Actions have not yet been added to Drafts for Mac – though full support is on the roadmap for the future. This means Mac users will lack many of the automation capabilities Drafts has become so well known for – even the simplest automations, such as keyboard shortcuts for formatting text in Markdown, are missing here. As actions are one of the main attractions for many Drafts users, it’s unfortunate that the first release does not include them. However, Drafts is still a powerful text application without them. What’s more, you’re able to substitute many of the actions you might like to perform with applications such as Keyboard Maestro and Automator, or Alfred and PopClip.
As Drafts uses Apple’s CloudKit to sync rather than iCloud Drive, that means it doesn’t have a point of reference for images – so when previewing Markdown files, the app can’t display images, only text.
Related to this, Drafts doesn’t store documents where you can access them externally, such as in an app like Files. This means you’re unable to automatically add new drafts by dropping a file into a folder, nor can you share files through iCloud’s file sharing feature unless you manually export the draft as a file.
How I Use Drafts
Drafts has been ingrained in my life on iOS for so long that I’m not sure I would know what to do without it – but I tend to use my iPad instead of my Mac unless there’s a good reason not to, such as podcast recording, so I was curious to see how Drafts for Mac would work its way into my life.

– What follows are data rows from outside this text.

Definition quarantine_one (peer : DeviceId) (now : string) (inserted : nat) (e : SignedOp * barr 32 * bytes) : sql StoreDb nat :=
  let '(op, candidate, envelope) := e in
  _ ← sql_try "quarantine mesh op";
  us ← sql_get sd_unverified;
  let row := pending_row (max_of (uv_rowid <$> us) + 1) peer op candidate envelope now in
  let fresh := negb (existsb (conflicts row) us) in
  _ ← sql_mod (λ s, if fresh then set_unverified (sd_unverified s ++ [row]) s else s);
  _ ← sql_try "refresh quarantined mesh op";
  _ ← sql_mod (λ s, set_unverified (update_candidate (vec_to_list candidate) (vec_to_list peer) (with_last_seen now) (sd_unverified s)) s);
  mret (if fresh then S inserted else inserted).

Definition quarantine_ops (peer : DeviceId) (envelopes : list (SignedOp * barr 32 * bytes)) (now : string)
    : sql StoreDb QuarantineWriteReport :=
  inserted ← sql_fold (quarantine_one peer now) 0 envelopes;
  _ ← sql_try "count quarantined mesh ops";
  rows ← sql_get (λ s, live_rows (sd_unverified s));
  _ ← sql_try "count peer quarantined mesh ops";
  own ← sql_get (λ s, peer_rows peer (sd_unverified s));
  if decide (MAX_QUARANTINED_OPS < len rows ∨ MAX_QUARANTINE_BYTES < sum_bytes rows ∨
             MAX_QUARANTINED_OPS_PER_PEER < len own ∨ MAX_QUARANTINE_BYTES_PER_PEER < sum_bytes own)%Z
  then sql_lift (Err (SqlOther ("mesh unverified-op quarantine capacity reached: total=" +:+ pretty (len rows) +:+
         " bytes=" +:+ pretty (sum_bytes rows) +:+ " peer_total=" +:+ pretty (len own) +:+
         " peer_bytes=" +:+ pretty (sum_bytes own) +:+ "; cursor held")))
  else mret (mk_write_report inserted (len rows)).

(** The signers not reported before, with the set of those reported; a poisoned
    lock reports none. *)
Definition new_unattested_signers (peer : DeviceId) (skipped : list SignedOp) (poisoned : bool)
    (reported : gset (string * string)) : list string * gset (string * string) :=
  if poisoned then ([], reported)
  else
    let signers := remove_dups ((λ op, DeviceId_to_hex (op_device (op_body op))) <$> skipped) in
    let fresh := filter (λ signer, (DeviceId_to_hex peer, signer) ∉ reported) signers in
    (fresh, list_to_set ((λ signer, (DeviceId_to_hex peer, signer)) <$> fresh) ∪ reported).

(** ** Replaying *)

Definition globally_trusted (s : StoreDb) (u : Unverified) : Prop :=
  Exists (λ r, dv_device_id r = encode_hex (uv_signer u) ∧ dv_trusted r = 1%Z) (db_devices (sd_db s)).
#[export] Instance globally_trusted_dec s u : Decision (globally_trusted s u).
Proof. unfold globally_trusted. apply _. Defined.

(** The loop over the rows, within the bytes of one replay: the first fits. *)
Fixpoint select_rows (rows : list Unverified) (selected : list QuarantinedRow) (selected_bytes : Z) : sql StoreDb (list QuarantinedRow) :=
  match rows with
  | [] => mret selected
  | u :: rows =>
      _ ← sql_try "read quarantined mesh replay";
      let bytes := Z.min usize_max (selected_bytes + len (uv_envelope u)) in
      if bool_decide (selected ≠ []) && bool_decide (QUARANTINE_REPLAY_BYTE_LIMIT < bytes)%Z then mret selected
      else select_rows rows (selected ++ [mk_quarantined (uv_candidate u) (uv_claimed u) (uv_envelope u)]) bytes
  end.
Definition quarantined_rows (peer : DeviceId) (limit : Z) (globally_trusted_only : bool) : sql StoreDb (list QuarantinedRow) :=
  _ ← sql_try "prepare quarantined mesh replay";
  _ ← sql_try "query quarantined mesh replay";
  rows ← sql_get (λ s, sql_limit (as_i64 limit) (order_by (λ u, (uv_attempts u, uv_first_seen u))
    (filter (λ u, globally_trusted_only = false ∨ globally_trusted s u) (peer_rows peer (sd_unverified s)))));
  select_rows rows [] 0.

Definition advance_attempt (u : Unverified) : Unverified :=
  mk_unverified (uv_rowid u) (uv_candidate u) (uv_claimed u) (uv_signer u) (uv_peer u) (uv_envelope u) (uv_bytes u)
    (uv_first_seen u) (uv_last_seen u) (uv_attempts u + 1) (uv_error u)
    (if decide (uv_state u = "out_of_scope") then "pending" else uv_state u).
Definition record_error (e : QuarantineReplayError) (u : Unverified) : Unverified :=
  mk_unverified (uv_rowid u) (uv_candidate u) (uv_claimed u) (uv_signer u) (uv_peer u) (uv_envelope u) (uv_bytes u)
    (uv_first_seen u) (uv_last_seen u) (uv_attempts u) (Some (qe_message e)) (if qe_terminal e then "invalid" else uv_state u).
Definition retain_out_of_scope (u : Unverified) : Unverified :=
  mk_unverified (uv_rowid u) (uv_candidate u) (uv_claimed u) (uv_signer u) (uv_peer u) (uv_envelope u) (uv_bytes u)
    (uv_first_seen u) (uv_last_seen u) (uv_attempts u) None "out_of_scope".
(** [SET envelope = substr(envelope, 1, ?1), envelope_bytes = MIN(envelope_bytes, ?1)] *)
Definition bound_evidence (u : Unverified) : Unverified :=
  if decide (uv_state u = "invalid" ∧ (MAX_INVALID_QUARANTINE_ENVELOPE_BYTES < uv_bytes u)%Z) then
    mk_unverified (uv_rowid u) (uv_candidate u) (uv_claimed u) (uv_signer u) (uv_peer u)
      (takeZ MAX_INVALID_QUARANTINE_ENVELOPE_BYTES (uv_envelope u)) (Z.min (uv_bytes u) MAX_INVALID_QUARANTINE_ENVELOPE_BYTES)
      (uv_first_seen u) (uv_last_seen u) (uv_attempts u) (uv_error u) (uv_state u)
  else u.
(** The row ids of the newest invalid rows, as many as the audit keeps. *)
Definition audit_rowids (us : list Unverified) : list Z :=
  uv_rowid <$> takeZ MAX_INVALID_QUARANTINE_AUDIT_ROWS
    (reverse (order_by (λ u, (uv_last_seen u, uv_rowid u)) (filter (λ u, uv_state u = "invalid") us))).
Definition bound_audit (us : list Unverified) : list Unverified :=
  let kept := audit_rowids us in
  filter (λ u, ¬ (uv_state u = "invalid" ∧ uv_rowid u ∉ kept)) us.

Definition update_each (context : string) (peer : DeviceId) (f : Unverified → Unverified) (ids : list bytes) : sql StoreDb () :=
  sql_fold (λ _ i, _ ← sql_try context;
    sql_mod (λ s, set_unverified (update_candidate i (vec_to_list peer) f (sd_unverified s)) s)) () ids.
Definition finish_quarantine_replay (peer : DeviceId) (scanned applied out_of_scope : list bytes) (errors : list QuarantineReplayError)
    : sql StoreDb () :=
  _ ← update_each "advance quarantined mesh attempt" peer advance_attempt scanned;
  _ ← sql_fold (λ _ e, _ ← sql_try "record quarantined mesh error";
        sql_mod (λ s, set_unverified (update_candidate (qe_candidate_id e) (vec_to_list peer) (record_error e) (sd_unverified s)) s)) () errors;
  _ ← sql_try "bound invalid mesh quarantine evidence";
  _ ← sql_mod (λ s, set_unverified (bound_evidence <$> sd_unverified s) s);
  _ ← sql_try "bound invalid mesh quarantine audit rows";
  _ ← sql_mod (λ s, set_unverified (bound_audit (sd_unverified s)) s);
  _ ← update_each "retain out-of-scope quarantined mesh op" peer retain_out_of_scope out_of_scope;
  sql_fold (λ _ i, _ ← sql_try "delete applied quarantined mesh op";
    sql_mod (λ s, set_unverified (filter (λ u, uv_claimed u ≠ i) (sd_unverified s)) s)) () applied.

(** ** Provenance *)

Record RemoteOpClassification : Type := mk_classification { rc_durable_exact : gset bytes; rc_completed : gset bytes }.

(** One envelope per claimed id; two different ones void it. *)
Definition add_candidate (m : gmap bytes (option (bytes * barr 32))) (i envelope : bytes) : gmap bytes (option (bytes * barr 32)) :=
  match m !! i with
  | None => <[i := Some (envelope, sha256 envelope)]> m
  | Some known => if decide (fst <$> known ≠ Some envelope) then <[i := None]> m else m
  end.
Fixpoint collect_candidates (ops : list SignedOp) (m : gmap bytes (option (bytes * barr 32)))
    : result SqliteError (gmap bytes (option (bytes * barr 32))) :=
  match ops with
  | [] => Ok m
  | op :: ops =>
      envelope ← map_err (λ e, sql_error "encode completed remote op candidate" (OpError_display e)) (op_to_bytes op);
      collect_candidates ops (add_candidate m (vec_to_list (op_id op)) envelope)
  end.
(* ===== verification/Transport.v ===== *)
(** * Transport errors and the HTTP exchange ([TransportError] of
      [src/error.rs], [src/net/client.rs])

    The network is a parameter: what a [GET] or a [POST] answers, and the world
    it leaves. *)

From stdpp Require Import pretty.
From S2P Require Import Prelude Ordered External Http Identity Op Registry Store Log Durable Pull.

Section transport.
Context `{Postcard}.

Inductive TransportError : Type :=
  | HttpErr (msg : string)
  | WireErr (msg : string)
  | RelayRelayUnsupported (status : Z)
  | ReplayErr (msg : string)
  | VerifyErr (device reason : string)
  | DriftErr (device : string) (hlc : Z) (reason : string)
  | TransOp (e : OpError)
  | TransIdentity (e : IdentityError)
  | TransDurability (e : DurabilityError)
  | IdentityMismatch (advertised derived : string).

Definition IoError_display (e : IoError) : string :=
  match e with
  | UnexpectedEof => "failed to fill whole buffer"
  | NotFound => "entity not found"
  | IoOther msg => msg
  end.
Definition DurabilityError_display (e : DurabilityError) : string :=
  match e with
  | DurIo e => "op-log file io error: " +:+ IoError_display e
  | DurOp e => OpError_display e
  | Poisoned => "op-log writer poisoned: a torn frame could not be rolled back"
  end.

Definition TransportError_display (e : TransportError) : string :=
  match e with
  | HttpErr msg => "http request failed: " +:+ msg
  | WireErr msg => "malformed wire payload: " +:+ msg
  | RelayRelayUnsupported status => "relay v2 unsupported by peer (status " +:+ pretty status +:+ ")"
  | ReplayErr msg => "replay failed during sync: " +:+ msg
  | VerifyErr device reason => "op from device " +:+ device +:+ " failed verification: " +:+ reason
  | DriftErr device hlc reason =>
      "op from device " +:+ device +:+ " rejected by drift guard (hlc " +:+ pretty hlc +:+ "): " +:+ reason
  | TransOp e => OpError_display e
  | TransIdentity e => IdentityError_display e
  | TransDurability e => DurabilityError_display e
  | IdentityMismatch advertised derived =>
      "peer advertised device " +:+ advertised +:+ " but its key derives " +:+ derived
  end.

Definition is_relay_unsupported (e : TransportError) : bool :=
  match e with RelayRelayUnsupported _ => true | _ => false end.

(** ** The exchange *)

(** What [reqwest] answers: an error, or a status, headers, the announced
    length and the body (which may fail to arrive). *)
Record HttpReply : Type := mk_reply {
  rep_status : Z;
  rep_headers : list (string * string);
  rep_content_length : option Z;
  rep_body : result string bytes;
}.

Class HttpWorld (W : Type) := {
  http_get : W → string → list (string * string) → result string HttpReply * W;
  http_post : W → string → bytes → result string HttpReply * W;
}.
#[global] Hint Mode HttpWorld ! : typeclass_instances.

(** [StatusCode::is_success] *)
Definition is_success (status : Z) : bool := (200 <=? status)%Z && (status <? 300)%Z.

(** The parts of [http] and of a URL's text the client prints with: [Display for
    StatusCode]. *)
Class StatusText := { status_display : Z → string }.

Record HttpPullSource : Type := mk_source { base_url : string; src_limit : Z }.

(** [HttpPullSource::pull_bytes] *)
Definition pull_bytes {W} `{!HttpWorld W} (w : W) (source : HttpPullSource) (signed_request : bytes)
    : result TransportError (Z * bytes) * W :=
  match http_post w (base_url source +:+ PULL_PATH) signed_request with
  | (Err e, w) => (Err (HttpErr e), w)
  | (Ok reply, w) =>
      if match rep_content_length reply with
         | Some length => bool_decide (MAX_PULL_RESPONSE_BYTES < length)%Z | None => false end
      then (Err (WireErr "oversized v3 pull page"), w)
      else
        match rep_body reply with
        | Err e => (Err (HttpErr e), w)
        | Ok body =>
            if decide (MAX_PULL_RESPONSE_BYTES < len body)%Z
            then (Err (WireErr "oversized v3 pull page"), w)
            else (Ok (rep_status reply, body), w)
        end
  end.
End transport.
#[export] Hint Mode HttpWorld ! : typeclass_instances.
(* ===== verification/Gate.v ===== *)
(** * The tunnel's admission gate ([src/net/gate.rs])

    Signed device requests, the scope family a path belongs to, the routes of a
    party guest, bearer tokens, and the loopback guards. *)

From S2P Require Import Prelude Ordered External Toy Http Identity Op Text Words Registry Store Log Durable Pull Transport OAuth AskProof Relay.

Definition DEVICE_REQUEST_PAYLOAD_VERSION : string := "proxy.ing-device-request-v2".
Definition DEVICE_TIMESTAMP_HEADER : string := "x-proxy-device-timestamp".
Definition DEVICE_SIGNATURE_HEADER : string := "x-proxy-device-signature".
Definition DEVICE_REQUEST_MAX_SKEW_SECONDS : Z := 300.

(** What the gate leaves on a request it lets through: the device that signed
    it, who came through the tunnel, the party token, the caller at the address. *)
Definition RequestDeviceId : Type := DeviceId.
Inductive TunnelPrincipal : Type :=
  | Account
  | OAuthPrincipal (scope : option string).
Record PartyBearer : Type := mk_PartyBearer {
  pb_token_id : string;
  pb_scope : PartyScope;
  pb_signed : bool;
}.
Record AddressCaller : Type := mk_AddressCaller { owner_proven : bool }.

Inductive PartyRoute : Type :=
  | OpenThread
  | Thread (id : string)
  | Avatar (agent : string)
  | Nothing.

(** ** Paths *)

(** [under(prefix)] *)
Definition under (path prefix : string) : bool :=
  bool_decide (path = prefix) || starts_with (prefix +:+ "/") path.

Definition agent_of_avatar_path (path : string) : option string :=
  agent ← strip_prefix "/client/v1/agents/" path;
  agent ← strip_suffix "/avatar" agent;
  if bool_decide (agent = "") || contains_char "/"%char agent then None else Some agent.

Definition is_inference_path (path : string) : bool := under path "/inference".

Definition is_public_pages_request (method path : string) : bool :=
  (bool_decide (method = "GET") || bool_decide (method = "HEAD"))
  && (under path "/client/p" || under path "/p").

(** The families of a [GET], in the order the source tests them. *)
Definition get_family (path : string) : option string :=
  let agents :=
    match strip_prefix "/client/v1/agents" path with
    | Some rest =>
        bool_decide (rest = "")
        || match rest with String "/" tail => negb (contains_char "/"%char tail) | _ => false end
        || bool_decide (is_Some (agent_of_avatar_path path))
    | None => false
    end in
  if agents then Some "threads"
  else if under path "/client/v1/map" || bool_decide (path = "/client/v1/graph/map") || under path "/client/v1/timeline"
  then Some "life-map-read"
  else if decide (path = "/client/v1/moves") then Some "moves"
  else None.

Definition resolve_path (path : string) : bool :=
  match strip_prefix "/client/v1/moves/" path with
  | Some rest => ends_with "/resolve" rest && bool_decide (count_char "/"%char rest = 1)
  | None => false
  end.

Definition family_of (method path : string) : option string :=
  if under path "/client/v1/threads" || under path "/client/v1/content" then Some "threads"
  else
    match (if decide (method = "GET") then get_family path else None) with
    | Some family => Some family
    | None =>
        if bool_decide (method = "POST") && bool_decide (path = "/client/v1/map/mutations/score")
        then Some "life-map-read"
        else if (under path "/client/v1/map/nodes" || under path "/client/v1/map/edges"
                 || under path "/client/v1/graph/nodes")
                && (bool_decide (method = "PATCH") || bool_decide (method = "POST"))
        then Some "life-map-write"
        else if bool_decide (method = "POST") && resolve_path path then Some "moves"
        else if under path "/mcp/proxy" then Some "life-map-write"
        else if under path "/mcp/computer" || under path "/mcp/phone" then Some "computer"
        else if under path "/mcp/mail" then Some "mail"
        else if under path "/mcp/messages" then Some "messages"
        else if is_inference_path path then Some "inference"
        else None
    end.

(** [rest.splitn(2, '/')]: the id and the tail. *)
Definition split_id (rest : string) : string * string :=
  match split_once "/"%char rest with Some (id, tail) => (id, tail) | None => (rest, "") end.

Definition thread_allowed (method tail : string) : bool :=
  if decide (tail ∈ [""; "queue-idle"; "events"]) then bool_decide (method = "GET")
  else if decide (tail = "messages") then bool_decide (method = "GET") || bool_decide (method = "POST")
  else false.

Definition thread_route (method path : string) : PartyRoute :=
  match strip_prefix "/client/v1/threads" path with
  | None => Nothing
  | Some rest =>
      if bool_decide (rest = "") || bool_decide (rest = "/")
      then if decide (method = "POST") then OpenThread else Nothing
      else
        match strip_prefix "/" rest with
        | None => Nothing
        | Some rest =>
            let '(id, tail) := split_id rest in
            if decide (id = "") then Nothing
            else if thread_allowed method tail then Thread id else Nothing
        end
  end.
Definition party_route (method path : string) : PartyRoute :=
  match (if decide (method = "GET") then agent_of_avatar_path path else None) with
  | Some agent => Avatar agent
  | None => thread_route method path
  end.

(** ** Headers *)

Definition header_str (headers : list (string * string)) (name : string) : option string :=
  value ← header name headers;
  value ← header_to_str value;
  let value := trim value in
  if decide (value = "") then None else Some value.

Definition parse_bearer_token (headers : list (string * string)) : option string :=
  value ← header "authorization" headers;
  value ← header_to_str value;
  token ← strip_prefix "Bearer " value;
  let token := trim token in
  if decide (token = "") then None else Some token.

Definition normalize_token (token : option string) : option string :=
  token ← token;
  let token := trim token in
  if decide (token = "") then None else Some token.

(** [headers.insert(name, value)]: one value replaces every old one. *)
Definition insert_header (name value : string) (headers : list (string * string)) : list (string * string) :=
  filter (λ h, h.1 ≠ name) headers ++ [(name, value)].
Definition apply_verified_mesh_header (headers : list (string * string)) (mesh_id : string)
    : list (string * string) :=
  match header_value_from_str mesh_id with
  | Some value => insert_header "x-proxy-device-id" value headers
  | None => headers
  end.

(** ** Origins *)

Definition is_allowed_browser_origin (origin : string) : bool :=
  match strip_prefix "http://" origin with
  | None => false
  | Some rest =>
      match split_once ":"%char rest with
      | None => false
      | Some (host, port) =>
          (bool_decide (host = "localhost") || bool_decide (host = "127.0.0.1"))
          && negb (bool_decide (port = "")) && all_chars is_ascii_digit port
      end
  end.

(** The two guards: [None] lets the request through. *)
Definition enforce_loopback_peer (peer : option IpAddr) : option Response :=
  if match peer with Some ip => ip_is_loopback ip | None => false end
  then None else Some (status_response FORBIDDEN).
Definition enforce_localhost_origin (headers : list (string * string)) : option Response :=
  match header "origin" headers with
  | Some origin =>
      if match header_to_str origin with Some o => is_allowed_browser_origin o | None => false end
      then None else Some (status_response FORBIDDEN)
  | None => None
  end.

(** ** Signed device requests *)


Definition canonical_payload (username method path timestamp body_sha256 : string) : string :=
  DEVICE_REQUEST_PAYLOAD_VERSION +:+ nl +:+ "username=" +:+ username +:+ nl +:+ "method=" +:+ method +:+ nl
    +:+ "path=" +:+ path +:+ nl +:+ "timestamp=" +:+ timestamp +:+ nl +:+ "body_sha256=" +:+ body_sha256.


Inductive DeviceDispatchVerify : Type :=
  | VerifiedMeshId (id : string)
  | OwnerPhone
  | Rejected.

Section dispatch.
Context `{Crypto, Base64Url}.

The first thing I noticed is that having quick capture and clipboard capture available means I am storing a lot more information in Drafts – sometimes just for 20 minutes or so. That has been extremely helpful as it means I only have one application to reference for the URLs, notes, and reminders to myself I create throughout the day. I frequently do this through Alfred using URL schemes.
As well as using Drafts to store text temporarily, I have come to find my workflow works well employing it for long-term storage and organisation. I have several workspaces which help me to find and organise my drafts based on tags associated with them – this helps me achieve a nice level of focus whilst still letting me capture anything that occurs to me quickly and easily. I store ideas for blog posts, drafts of emails, and personal show notes for podcasts here – the sync is rock solid so I can be editing something on my iPhone on my way through the door into my office and then pick up right where I left off on Drafts for Mac.
In the absence of actions support, presently I use Handoff with my iPhone or iPad to run custom actions on the drafts that need it. Though we can still use Alfred and even Keyboard Maestro with its “click at image” feature to get started with automation on our own. Overall, just having access to my drafts on the Mac has made my day to day work much quicker and easier.
Drafts for Mac is a free download available from the Mac App Store. This download grants access to basic features including creating drafts, tagging, and syncing to iOS or other Macs. In order to use Drafts for Mac’s full capabilities, a Drafts Pro subscription is required. This unlocks workspaces, editor themes, and appending or prepending from the capture window. The Drafts Pro subscription is $19.99/year, and unlocks Pro features on iOS as well as macOS.
I am absolutely thrilled with this release of Drafts for Mac. For an application that is brand new to the platform, it feels solid and very Mac-like. Whether you’re looking for a notes application for quick notes and text, or something more complex that allows organisation, Drafts can serve your needs. For those who have never tried using the iOS version there’s no need for that, unless you want actions, in which case for the time being, picking up your iPhone or reaching for your iPad is a small price to pay for the functionality that will soon come natively to macOS.